● **YOUR GOAL**: The expected answer is the set of lines in the data below between the line holding "independent OracleDialect (cs" and the line holding "Some (mkTableInfo (ti_Database", inclusive, written out exactly.

%%

Lemma processColumnClauses_ok cs ch :
  Forall good_clause cs →
  processColumnClauses (alter_columns_tree cs) ch =
  add_specs ch ((filter (λ c, adds c = true) cs ≫= clause_meaning) ++ (filter (λ c, drops c = true) cs ≫= clause_meaning) ++
                (filter (λ c, modifies c = true) cs ≫= clause_meaning)).
Proof.
  intros Hg. unfold processColumnClauses.
  change (child "add_modify_drop_column_clauses" (alter_columns_tree cs)) with (Some (node "add_modify_drop_column_clauses" (clause_tree <$> cs))).
  change (child "rename_column_clause" (alter_columns_tree cs)) with (@None ptree). cbv beta iota zeta. unfold all_children. cbn [children_of node].
  rewrite (clauses_of "add_column_clause" adds), (clauses_of "drop_column_clause" drops), (clauses_of "modify_column_clauses" modifies) by (by intros []).
  rewrite (process_clauses adds), (process_clauses drops), (process_clauses modifies) by (done || by intros []).
  by rewrite !add_specs_app.
Qed.

(** An ALTER TABLE with any mix of columns that are added, dropped and modified does to the
    columns what its clauses do, one after the other, when no column is named twice: that
    the visitor reads them by kind makes no difference. *)
Theorem oracle_alter_applied tree ddl t cs old :
  tree ddl = ora_script t (alter_columns_tree cs) → good_names is_dquote t → Forall good_clause cs →
  independent OracleDialect (cs ≫= clause_meaning) →
  ∃ r, ApplyDDL_of OracleDialect (oracle_Parse tree) (Some old) ddl = Ok (Some r) ∧ (pd_Database r, pd_Table r) = qname_names t ∧
    pd_NewTableInfo r =
      Some (mkTableInfo (ti_Database old) (ti_Schema old) (ti_Table old) (ti_PrimaryKeyColumns old) (ti_UniqueKeyColumns old)
              (foldl (apply_spec OracleDialect) (ti_Columns old) (cs ≫= clause_meaning))).
Proof.
  intros Ht Hn Hg Hi. set (root := ora_script t (alter_columns_tree cs)) in *.
  assert (Hp : VisitSql_script root =
    [with_changes (processColumnClauses (alter_columns_tree cs) (changes_of (extractTableviewName (tableview_tree t)) no_changes))
       (with_names (extractTableviewName (tableview_tree t)) (ddl_result DDLTypeAlterTable (GetText root)))]) by done.
  unfold ApplyDDL_of, oracle_Parse. rewrite Ht, Hp, processColumnClauses_ok, extractTableviewName_ok, add_specs_changes, by_kind by done.
  rewrite <- alter_columns_in_order by done. eexists. split; [reflexivity|]. split; [by destruct (qname_names t)|reflexivity].
Qed.

(** A column that is renamed keeps its type, its length and that it may be null. *)
Theorem oracle_rename_applied tree ddl t old new info :
  tree ddl = ora_script t (rename_tree old new) → good_names is_dquote t → ora_good old → ora_good new →
  ∃ r, ApplyDDL_of OracleDialect (oracle_Parse tree) (Some info) ddl = Ok (Some r) ∧
    (ti_Columns <$> pd_NewTableInfo r) =
      Some (modify_column OracleDialect (mkColumnModification (parser_column (id_name old) "" false) (parser_column (id_name new) "" false))
              (ti_Columns info)).
Proof.
  intros Ht Hn Ho Hw. set (root := ora_script t (rename_tree old new)) in *.
  assert (Hr : ∀ ch, processColumnClauses (rename_tree old new) ch =
    modify_named (mkColumnModification (parser_column (id_name old) "" false) (parser_column (id_name new) "" false)) ch).
  { intros ch. change (processColumnClauses (rename_tree old new) ch) with
      (if bool_decide (unquoted (node "old_column_name" [ora_column_name old]) ≠ "") && bool_decide (unquoted (node "new_column_name" [ora_column_name new]) ≠ "")
       then modify_named (mkColumnModification (parser_column (unquoted (node "old_column_name" [ora_column_name old])) "" false)
         (parser_column (unquoted (node "new_column_name" [ora_column_name new])) "" false)) ch else ch).
    rewrite !unquoted_node, !unquoted_ok by done. by rewrite !bool_decide_eq_true_2 by (apply Ho || apply Hw). }
  assert (Hp : VisitSql_script root =
    [with_changes (processColumnClauses (rename_tree old new) (changes_of (extractTableviewName (tableview_tree t)) no_changes))
       (with_names (extractTableviewName (tableview_tree t)) (ddl_result DDLTypeAlterTable (GetText root)))]) by done.
  unfold ApplyDDL_of, oracle_Parse. rewrite Ht, Hp, Hr. eexists. split; [reflexivity|]. cbn. by rewrite app_nil_r.
Qed.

%%

● **ANSWER SECTION**:
  independent OracleDialect (cs ≫= clause_meaning) →
  ∃ r, ApplyDDL_of OracleDialect (oracle_Parse tree) (Some old) ddl = Ok (Some r) ∧ (pd_Database r, pd_Table r) = qname_names t ∧
    pd_NewTableInfo r =
      Some (mkTableInfo (ti_Database old) (ti_Schema old) (ti_Table old) (ti_PrimaryKeyColumns old) (ti_UniqueKeyColumns old)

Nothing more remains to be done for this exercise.